Dataset entries
* * * * * * * * *

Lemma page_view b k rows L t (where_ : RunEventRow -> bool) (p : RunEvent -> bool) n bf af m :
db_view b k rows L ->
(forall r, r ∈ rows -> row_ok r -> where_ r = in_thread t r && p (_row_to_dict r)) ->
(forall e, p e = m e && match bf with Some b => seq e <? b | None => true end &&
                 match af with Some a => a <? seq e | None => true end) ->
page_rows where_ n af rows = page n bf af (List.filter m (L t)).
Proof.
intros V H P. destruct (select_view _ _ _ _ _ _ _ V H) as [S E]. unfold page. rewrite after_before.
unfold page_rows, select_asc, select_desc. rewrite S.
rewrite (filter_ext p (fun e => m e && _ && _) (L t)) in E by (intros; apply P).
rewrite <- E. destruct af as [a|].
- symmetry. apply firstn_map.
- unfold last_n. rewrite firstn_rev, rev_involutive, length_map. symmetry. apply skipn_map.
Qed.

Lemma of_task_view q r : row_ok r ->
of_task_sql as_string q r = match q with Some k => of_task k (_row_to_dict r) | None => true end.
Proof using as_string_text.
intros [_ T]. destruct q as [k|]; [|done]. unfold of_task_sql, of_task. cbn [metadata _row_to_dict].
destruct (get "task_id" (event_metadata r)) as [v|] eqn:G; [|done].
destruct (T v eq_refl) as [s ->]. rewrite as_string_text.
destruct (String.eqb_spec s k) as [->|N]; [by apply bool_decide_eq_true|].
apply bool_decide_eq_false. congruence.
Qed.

* * * * * * * * *

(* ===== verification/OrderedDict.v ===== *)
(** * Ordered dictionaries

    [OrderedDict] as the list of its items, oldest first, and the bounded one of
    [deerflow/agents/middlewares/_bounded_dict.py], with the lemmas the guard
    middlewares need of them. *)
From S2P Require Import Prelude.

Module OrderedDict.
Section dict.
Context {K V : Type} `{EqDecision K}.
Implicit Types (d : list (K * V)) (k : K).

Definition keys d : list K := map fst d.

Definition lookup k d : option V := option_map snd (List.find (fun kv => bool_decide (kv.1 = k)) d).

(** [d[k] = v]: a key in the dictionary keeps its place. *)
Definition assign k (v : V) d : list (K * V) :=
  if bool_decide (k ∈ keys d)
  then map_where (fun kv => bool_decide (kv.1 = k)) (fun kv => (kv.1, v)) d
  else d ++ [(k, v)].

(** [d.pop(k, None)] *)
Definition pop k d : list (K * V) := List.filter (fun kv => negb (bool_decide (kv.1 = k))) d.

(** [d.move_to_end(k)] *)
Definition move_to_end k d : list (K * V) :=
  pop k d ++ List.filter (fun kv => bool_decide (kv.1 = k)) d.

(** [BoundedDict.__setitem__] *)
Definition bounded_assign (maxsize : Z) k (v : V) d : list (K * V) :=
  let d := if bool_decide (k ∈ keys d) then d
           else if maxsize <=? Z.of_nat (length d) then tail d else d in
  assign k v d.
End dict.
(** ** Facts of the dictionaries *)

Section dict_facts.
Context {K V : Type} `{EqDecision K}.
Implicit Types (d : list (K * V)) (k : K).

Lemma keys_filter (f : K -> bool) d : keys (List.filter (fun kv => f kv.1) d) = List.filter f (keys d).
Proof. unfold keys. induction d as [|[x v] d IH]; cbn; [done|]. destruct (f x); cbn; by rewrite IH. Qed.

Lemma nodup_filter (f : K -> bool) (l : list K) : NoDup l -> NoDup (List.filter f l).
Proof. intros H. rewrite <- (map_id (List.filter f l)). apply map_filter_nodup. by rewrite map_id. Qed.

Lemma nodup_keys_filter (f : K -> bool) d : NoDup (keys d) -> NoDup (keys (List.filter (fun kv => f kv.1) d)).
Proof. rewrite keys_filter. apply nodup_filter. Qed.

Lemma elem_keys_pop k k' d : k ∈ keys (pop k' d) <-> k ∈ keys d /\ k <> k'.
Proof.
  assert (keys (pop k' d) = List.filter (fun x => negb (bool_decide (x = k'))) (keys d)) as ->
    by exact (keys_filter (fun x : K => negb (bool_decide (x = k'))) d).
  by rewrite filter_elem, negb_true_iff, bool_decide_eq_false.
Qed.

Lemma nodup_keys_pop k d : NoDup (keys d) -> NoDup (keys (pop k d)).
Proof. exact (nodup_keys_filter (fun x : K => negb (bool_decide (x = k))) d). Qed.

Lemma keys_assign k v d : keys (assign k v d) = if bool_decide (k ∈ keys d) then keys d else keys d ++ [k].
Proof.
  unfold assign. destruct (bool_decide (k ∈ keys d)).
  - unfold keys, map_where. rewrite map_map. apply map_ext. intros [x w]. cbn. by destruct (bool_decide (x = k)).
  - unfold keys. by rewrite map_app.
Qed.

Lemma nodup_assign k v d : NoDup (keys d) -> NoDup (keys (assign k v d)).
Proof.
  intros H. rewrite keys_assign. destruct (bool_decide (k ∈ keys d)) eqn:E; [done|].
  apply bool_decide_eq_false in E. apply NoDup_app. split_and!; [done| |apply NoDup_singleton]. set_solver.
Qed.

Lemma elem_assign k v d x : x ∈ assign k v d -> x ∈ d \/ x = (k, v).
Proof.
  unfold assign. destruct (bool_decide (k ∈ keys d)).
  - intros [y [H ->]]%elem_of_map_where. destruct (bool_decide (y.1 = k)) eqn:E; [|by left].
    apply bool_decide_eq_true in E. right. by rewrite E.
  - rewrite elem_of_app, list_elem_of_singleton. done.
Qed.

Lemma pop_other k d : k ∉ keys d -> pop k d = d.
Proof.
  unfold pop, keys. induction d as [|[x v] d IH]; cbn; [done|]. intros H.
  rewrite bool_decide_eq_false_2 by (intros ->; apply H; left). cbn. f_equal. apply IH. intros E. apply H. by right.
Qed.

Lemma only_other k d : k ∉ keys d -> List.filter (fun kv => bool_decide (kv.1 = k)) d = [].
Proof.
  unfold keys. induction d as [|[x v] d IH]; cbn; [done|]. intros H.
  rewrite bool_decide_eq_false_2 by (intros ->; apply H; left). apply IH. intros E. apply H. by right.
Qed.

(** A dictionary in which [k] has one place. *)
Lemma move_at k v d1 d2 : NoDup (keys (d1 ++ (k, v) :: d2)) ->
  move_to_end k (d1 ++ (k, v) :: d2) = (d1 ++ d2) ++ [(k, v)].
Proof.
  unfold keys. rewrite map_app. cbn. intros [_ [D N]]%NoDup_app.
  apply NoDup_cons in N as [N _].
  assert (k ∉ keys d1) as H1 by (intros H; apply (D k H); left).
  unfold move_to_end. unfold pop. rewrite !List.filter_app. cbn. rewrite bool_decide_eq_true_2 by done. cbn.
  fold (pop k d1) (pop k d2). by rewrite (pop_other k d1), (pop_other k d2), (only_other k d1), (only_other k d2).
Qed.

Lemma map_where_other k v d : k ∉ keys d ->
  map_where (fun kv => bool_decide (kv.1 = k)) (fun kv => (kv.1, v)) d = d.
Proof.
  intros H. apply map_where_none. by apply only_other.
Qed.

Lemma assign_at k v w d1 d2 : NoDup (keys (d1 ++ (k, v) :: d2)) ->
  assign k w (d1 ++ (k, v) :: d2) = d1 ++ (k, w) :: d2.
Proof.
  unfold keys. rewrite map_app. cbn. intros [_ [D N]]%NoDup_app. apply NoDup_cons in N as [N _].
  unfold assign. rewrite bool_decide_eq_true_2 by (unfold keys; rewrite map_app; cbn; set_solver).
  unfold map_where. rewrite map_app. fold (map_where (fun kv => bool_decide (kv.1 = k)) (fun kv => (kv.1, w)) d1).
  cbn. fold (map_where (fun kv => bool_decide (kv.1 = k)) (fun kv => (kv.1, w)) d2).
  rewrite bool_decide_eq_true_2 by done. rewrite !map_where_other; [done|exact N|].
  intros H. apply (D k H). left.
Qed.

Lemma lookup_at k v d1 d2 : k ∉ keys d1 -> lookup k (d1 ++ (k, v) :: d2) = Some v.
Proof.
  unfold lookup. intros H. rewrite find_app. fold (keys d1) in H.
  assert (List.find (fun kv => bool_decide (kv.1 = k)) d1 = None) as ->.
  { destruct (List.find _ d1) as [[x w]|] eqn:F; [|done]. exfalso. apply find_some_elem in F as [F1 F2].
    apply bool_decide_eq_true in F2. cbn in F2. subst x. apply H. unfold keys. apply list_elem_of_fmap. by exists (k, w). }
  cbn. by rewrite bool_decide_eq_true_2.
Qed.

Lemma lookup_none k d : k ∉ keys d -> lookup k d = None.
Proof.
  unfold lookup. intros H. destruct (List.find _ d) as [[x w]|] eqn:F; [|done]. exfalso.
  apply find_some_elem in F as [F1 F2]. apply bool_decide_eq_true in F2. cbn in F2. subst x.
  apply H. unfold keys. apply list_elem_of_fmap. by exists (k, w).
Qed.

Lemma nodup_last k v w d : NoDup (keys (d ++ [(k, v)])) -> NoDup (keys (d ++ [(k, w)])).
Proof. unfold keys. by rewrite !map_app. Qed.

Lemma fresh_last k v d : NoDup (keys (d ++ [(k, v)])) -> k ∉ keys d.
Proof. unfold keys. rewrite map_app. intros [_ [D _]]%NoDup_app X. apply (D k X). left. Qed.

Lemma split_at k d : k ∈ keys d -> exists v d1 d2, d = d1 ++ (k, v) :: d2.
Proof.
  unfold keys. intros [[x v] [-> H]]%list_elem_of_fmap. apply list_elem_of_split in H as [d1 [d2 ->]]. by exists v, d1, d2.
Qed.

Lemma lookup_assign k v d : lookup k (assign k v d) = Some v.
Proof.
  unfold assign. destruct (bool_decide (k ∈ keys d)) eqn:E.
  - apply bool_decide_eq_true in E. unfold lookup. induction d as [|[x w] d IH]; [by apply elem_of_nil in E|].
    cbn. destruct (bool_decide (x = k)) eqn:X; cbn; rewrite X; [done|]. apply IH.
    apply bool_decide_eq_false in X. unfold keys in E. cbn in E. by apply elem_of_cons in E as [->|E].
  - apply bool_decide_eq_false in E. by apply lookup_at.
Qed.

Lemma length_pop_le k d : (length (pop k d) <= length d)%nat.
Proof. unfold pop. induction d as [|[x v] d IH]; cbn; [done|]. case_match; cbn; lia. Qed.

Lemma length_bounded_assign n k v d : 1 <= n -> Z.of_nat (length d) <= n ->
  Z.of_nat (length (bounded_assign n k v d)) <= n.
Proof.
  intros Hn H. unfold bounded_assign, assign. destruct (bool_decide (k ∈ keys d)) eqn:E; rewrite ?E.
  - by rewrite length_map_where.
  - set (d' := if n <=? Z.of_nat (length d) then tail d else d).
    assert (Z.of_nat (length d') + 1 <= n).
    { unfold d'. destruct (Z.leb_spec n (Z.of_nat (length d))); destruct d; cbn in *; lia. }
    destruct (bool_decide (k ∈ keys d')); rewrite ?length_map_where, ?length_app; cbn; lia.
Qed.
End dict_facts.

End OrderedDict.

* * * * * * * * *

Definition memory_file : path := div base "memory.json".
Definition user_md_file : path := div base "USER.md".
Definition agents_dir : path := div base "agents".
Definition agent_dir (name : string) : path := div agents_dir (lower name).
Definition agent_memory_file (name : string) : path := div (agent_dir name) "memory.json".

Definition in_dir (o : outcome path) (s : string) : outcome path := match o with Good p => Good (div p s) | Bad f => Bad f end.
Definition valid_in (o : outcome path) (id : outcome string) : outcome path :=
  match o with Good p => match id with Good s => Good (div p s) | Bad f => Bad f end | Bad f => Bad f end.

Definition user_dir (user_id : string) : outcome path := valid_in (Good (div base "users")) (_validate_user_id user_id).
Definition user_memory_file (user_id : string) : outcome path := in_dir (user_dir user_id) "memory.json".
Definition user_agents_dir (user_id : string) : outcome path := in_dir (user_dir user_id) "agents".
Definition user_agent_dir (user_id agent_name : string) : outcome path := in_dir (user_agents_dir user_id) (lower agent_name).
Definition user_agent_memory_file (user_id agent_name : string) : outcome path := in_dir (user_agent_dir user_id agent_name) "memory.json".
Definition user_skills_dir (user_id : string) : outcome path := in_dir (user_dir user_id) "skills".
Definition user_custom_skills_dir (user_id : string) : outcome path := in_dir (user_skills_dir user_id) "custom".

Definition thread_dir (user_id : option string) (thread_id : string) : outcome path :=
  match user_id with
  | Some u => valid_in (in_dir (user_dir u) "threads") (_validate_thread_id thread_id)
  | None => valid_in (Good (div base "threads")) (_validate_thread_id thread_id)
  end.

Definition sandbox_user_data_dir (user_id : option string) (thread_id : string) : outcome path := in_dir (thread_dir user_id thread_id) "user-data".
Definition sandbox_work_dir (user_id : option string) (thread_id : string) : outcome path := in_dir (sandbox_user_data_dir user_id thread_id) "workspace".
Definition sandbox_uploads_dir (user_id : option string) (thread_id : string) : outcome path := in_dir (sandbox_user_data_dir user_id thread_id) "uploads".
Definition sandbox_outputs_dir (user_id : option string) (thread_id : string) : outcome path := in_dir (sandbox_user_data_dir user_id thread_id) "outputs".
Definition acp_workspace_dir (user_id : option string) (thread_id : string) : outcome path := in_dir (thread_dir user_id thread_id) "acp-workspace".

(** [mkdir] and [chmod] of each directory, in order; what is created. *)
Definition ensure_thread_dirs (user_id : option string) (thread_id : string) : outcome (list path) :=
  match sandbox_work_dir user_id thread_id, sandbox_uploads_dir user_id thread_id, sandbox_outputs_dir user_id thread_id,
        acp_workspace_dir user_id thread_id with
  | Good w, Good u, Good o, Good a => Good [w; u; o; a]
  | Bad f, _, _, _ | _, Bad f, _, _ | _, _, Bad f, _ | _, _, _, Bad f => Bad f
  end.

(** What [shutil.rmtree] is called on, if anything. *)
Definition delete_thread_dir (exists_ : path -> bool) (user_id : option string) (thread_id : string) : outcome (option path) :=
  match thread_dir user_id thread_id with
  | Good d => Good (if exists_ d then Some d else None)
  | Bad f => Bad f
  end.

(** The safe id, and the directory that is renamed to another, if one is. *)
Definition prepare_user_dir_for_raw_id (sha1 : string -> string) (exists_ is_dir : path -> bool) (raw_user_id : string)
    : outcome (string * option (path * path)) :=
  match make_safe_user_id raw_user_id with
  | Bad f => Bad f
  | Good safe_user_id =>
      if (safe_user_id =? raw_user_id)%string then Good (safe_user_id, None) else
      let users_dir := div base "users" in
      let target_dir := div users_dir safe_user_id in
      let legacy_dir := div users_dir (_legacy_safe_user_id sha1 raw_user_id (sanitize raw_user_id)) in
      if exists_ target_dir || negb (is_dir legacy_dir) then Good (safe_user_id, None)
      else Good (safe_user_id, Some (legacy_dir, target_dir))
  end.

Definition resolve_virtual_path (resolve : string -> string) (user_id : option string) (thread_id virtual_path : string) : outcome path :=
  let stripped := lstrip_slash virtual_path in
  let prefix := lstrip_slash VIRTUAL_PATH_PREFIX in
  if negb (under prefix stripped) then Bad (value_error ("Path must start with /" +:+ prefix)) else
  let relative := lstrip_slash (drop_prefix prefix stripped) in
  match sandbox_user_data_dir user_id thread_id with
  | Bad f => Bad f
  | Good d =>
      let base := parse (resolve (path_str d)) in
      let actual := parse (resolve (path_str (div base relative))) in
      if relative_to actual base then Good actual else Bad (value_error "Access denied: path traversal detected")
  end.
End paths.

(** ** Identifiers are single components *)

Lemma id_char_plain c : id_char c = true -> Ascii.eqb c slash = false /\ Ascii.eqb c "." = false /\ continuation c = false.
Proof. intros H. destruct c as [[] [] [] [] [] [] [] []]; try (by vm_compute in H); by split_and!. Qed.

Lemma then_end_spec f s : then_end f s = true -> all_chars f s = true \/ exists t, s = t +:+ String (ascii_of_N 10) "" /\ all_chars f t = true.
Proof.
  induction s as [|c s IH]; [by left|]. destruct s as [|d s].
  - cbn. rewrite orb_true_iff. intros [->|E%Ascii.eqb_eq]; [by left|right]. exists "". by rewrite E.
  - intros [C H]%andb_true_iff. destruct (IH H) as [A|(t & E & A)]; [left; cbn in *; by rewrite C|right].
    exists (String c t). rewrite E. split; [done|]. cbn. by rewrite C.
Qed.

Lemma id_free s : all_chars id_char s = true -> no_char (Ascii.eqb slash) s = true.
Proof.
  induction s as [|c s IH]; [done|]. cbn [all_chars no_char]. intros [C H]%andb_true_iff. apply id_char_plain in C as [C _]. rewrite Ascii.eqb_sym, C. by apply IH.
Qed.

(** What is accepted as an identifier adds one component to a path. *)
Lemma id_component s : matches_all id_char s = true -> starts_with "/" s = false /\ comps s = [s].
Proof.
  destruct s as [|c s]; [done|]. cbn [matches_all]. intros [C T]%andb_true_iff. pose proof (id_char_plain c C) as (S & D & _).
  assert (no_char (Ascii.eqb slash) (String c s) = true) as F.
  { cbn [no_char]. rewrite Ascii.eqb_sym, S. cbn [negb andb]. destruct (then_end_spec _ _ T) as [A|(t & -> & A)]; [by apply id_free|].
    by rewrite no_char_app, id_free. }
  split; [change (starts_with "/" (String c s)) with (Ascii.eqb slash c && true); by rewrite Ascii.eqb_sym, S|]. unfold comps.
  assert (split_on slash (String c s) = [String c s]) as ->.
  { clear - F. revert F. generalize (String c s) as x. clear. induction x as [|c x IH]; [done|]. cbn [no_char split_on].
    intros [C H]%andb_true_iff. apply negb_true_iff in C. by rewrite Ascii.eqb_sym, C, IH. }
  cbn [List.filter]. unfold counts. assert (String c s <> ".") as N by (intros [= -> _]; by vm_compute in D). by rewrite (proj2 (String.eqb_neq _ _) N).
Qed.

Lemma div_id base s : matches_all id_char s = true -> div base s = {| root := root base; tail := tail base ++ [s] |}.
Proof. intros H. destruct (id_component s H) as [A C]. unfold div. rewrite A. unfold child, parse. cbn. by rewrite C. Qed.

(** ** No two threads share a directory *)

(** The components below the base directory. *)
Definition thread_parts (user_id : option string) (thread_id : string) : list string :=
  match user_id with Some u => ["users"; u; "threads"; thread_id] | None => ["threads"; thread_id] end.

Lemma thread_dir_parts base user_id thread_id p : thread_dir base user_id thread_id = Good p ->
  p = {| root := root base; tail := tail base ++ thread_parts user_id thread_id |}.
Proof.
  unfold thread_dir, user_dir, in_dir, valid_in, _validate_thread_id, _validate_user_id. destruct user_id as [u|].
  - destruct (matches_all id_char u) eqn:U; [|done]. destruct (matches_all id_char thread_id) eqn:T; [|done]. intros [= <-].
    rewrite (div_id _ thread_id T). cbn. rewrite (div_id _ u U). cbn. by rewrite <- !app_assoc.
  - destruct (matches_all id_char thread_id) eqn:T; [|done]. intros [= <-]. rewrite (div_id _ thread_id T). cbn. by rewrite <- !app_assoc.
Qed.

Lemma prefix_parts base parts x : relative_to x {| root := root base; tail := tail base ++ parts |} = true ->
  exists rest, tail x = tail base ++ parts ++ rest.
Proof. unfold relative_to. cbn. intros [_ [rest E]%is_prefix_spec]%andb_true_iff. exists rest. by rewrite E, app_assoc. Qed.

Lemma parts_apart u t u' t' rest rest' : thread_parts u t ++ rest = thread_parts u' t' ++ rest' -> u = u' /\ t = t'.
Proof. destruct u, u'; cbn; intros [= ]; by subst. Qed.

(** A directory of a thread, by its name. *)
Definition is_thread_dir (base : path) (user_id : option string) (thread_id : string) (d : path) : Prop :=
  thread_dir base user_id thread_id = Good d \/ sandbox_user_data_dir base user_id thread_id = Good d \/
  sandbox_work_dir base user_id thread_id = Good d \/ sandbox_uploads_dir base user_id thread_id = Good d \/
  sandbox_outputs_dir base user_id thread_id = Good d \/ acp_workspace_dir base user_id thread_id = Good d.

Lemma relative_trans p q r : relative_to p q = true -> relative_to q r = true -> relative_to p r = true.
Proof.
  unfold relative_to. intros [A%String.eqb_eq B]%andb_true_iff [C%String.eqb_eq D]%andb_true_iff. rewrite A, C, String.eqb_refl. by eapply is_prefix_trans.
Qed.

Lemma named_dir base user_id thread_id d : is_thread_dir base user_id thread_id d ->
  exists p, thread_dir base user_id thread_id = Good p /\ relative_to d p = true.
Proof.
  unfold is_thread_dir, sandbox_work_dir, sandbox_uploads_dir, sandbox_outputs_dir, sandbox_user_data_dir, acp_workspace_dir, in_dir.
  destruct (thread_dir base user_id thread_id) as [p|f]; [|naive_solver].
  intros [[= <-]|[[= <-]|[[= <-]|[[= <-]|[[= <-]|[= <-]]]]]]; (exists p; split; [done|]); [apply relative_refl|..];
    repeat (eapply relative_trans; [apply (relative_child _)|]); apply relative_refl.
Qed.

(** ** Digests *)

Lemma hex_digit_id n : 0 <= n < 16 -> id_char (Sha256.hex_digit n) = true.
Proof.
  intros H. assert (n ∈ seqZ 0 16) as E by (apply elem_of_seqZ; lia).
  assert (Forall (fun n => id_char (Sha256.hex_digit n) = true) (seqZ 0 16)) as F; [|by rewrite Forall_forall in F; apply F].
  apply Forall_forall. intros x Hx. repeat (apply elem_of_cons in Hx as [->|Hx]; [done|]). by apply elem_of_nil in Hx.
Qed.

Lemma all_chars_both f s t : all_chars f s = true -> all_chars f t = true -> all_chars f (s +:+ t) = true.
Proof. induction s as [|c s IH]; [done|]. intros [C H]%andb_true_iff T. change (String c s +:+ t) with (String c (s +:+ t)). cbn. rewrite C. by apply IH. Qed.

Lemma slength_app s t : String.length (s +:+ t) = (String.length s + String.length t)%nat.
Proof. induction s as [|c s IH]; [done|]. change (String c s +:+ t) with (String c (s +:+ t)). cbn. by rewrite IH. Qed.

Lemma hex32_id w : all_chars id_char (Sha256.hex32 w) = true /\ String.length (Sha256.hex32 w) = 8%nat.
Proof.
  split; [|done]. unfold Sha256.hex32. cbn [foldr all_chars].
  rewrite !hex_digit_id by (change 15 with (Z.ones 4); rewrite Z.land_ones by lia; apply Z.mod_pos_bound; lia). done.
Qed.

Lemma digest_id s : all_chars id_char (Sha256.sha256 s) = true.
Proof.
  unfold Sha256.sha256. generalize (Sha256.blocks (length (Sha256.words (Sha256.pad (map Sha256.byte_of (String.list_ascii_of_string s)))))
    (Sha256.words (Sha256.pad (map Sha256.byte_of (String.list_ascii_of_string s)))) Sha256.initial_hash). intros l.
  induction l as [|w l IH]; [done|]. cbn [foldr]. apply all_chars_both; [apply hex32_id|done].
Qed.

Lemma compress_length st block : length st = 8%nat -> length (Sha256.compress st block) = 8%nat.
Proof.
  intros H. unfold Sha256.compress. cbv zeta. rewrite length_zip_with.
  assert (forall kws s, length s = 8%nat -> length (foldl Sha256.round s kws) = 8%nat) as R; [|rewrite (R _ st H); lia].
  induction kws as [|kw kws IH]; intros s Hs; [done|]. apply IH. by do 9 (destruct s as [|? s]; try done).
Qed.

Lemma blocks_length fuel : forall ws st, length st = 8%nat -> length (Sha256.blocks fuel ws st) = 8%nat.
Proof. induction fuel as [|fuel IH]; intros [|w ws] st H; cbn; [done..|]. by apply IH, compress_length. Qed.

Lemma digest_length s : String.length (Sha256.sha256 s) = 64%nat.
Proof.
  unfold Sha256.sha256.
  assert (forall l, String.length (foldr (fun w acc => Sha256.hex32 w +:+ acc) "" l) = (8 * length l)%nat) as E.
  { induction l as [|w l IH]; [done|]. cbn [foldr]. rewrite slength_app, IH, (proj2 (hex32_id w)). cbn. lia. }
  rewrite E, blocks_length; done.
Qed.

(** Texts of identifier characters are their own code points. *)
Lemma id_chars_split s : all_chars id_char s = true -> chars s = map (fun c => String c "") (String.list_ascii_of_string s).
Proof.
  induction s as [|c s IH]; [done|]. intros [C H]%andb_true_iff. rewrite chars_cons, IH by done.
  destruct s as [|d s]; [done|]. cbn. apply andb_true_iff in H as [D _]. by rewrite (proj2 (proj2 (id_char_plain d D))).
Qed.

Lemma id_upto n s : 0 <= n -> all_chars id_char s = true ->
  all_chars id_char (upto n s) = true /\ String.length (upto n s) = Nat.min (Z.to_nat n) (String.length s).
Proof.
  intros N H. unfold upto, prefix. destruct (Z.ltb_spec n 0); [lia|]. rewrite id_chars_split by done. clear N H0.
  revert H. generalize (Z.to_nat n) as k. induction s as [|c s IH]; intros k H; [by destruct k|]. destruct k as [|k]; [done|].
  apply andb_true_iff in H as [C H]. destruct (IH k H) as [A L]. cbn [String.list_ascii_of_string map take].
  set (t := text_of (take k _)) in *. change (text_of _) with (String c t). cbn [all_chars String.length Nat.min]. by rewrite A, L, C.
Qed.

* * * * * * * * *

— Exercise directions —
Only the lines that contain the string "clear" should be copied from the entries above.

— Answer section —
  { clear - F. revert F. generalize (String c s) as x. clear. induction x as [|c x IH]; [done|]. cbn [no_char split_on].
  intros N H. unfold upto, prefix. destruct (Z.ltb_spec n 0); [lia|]. rewrite id_chars_split by done. clear N H0.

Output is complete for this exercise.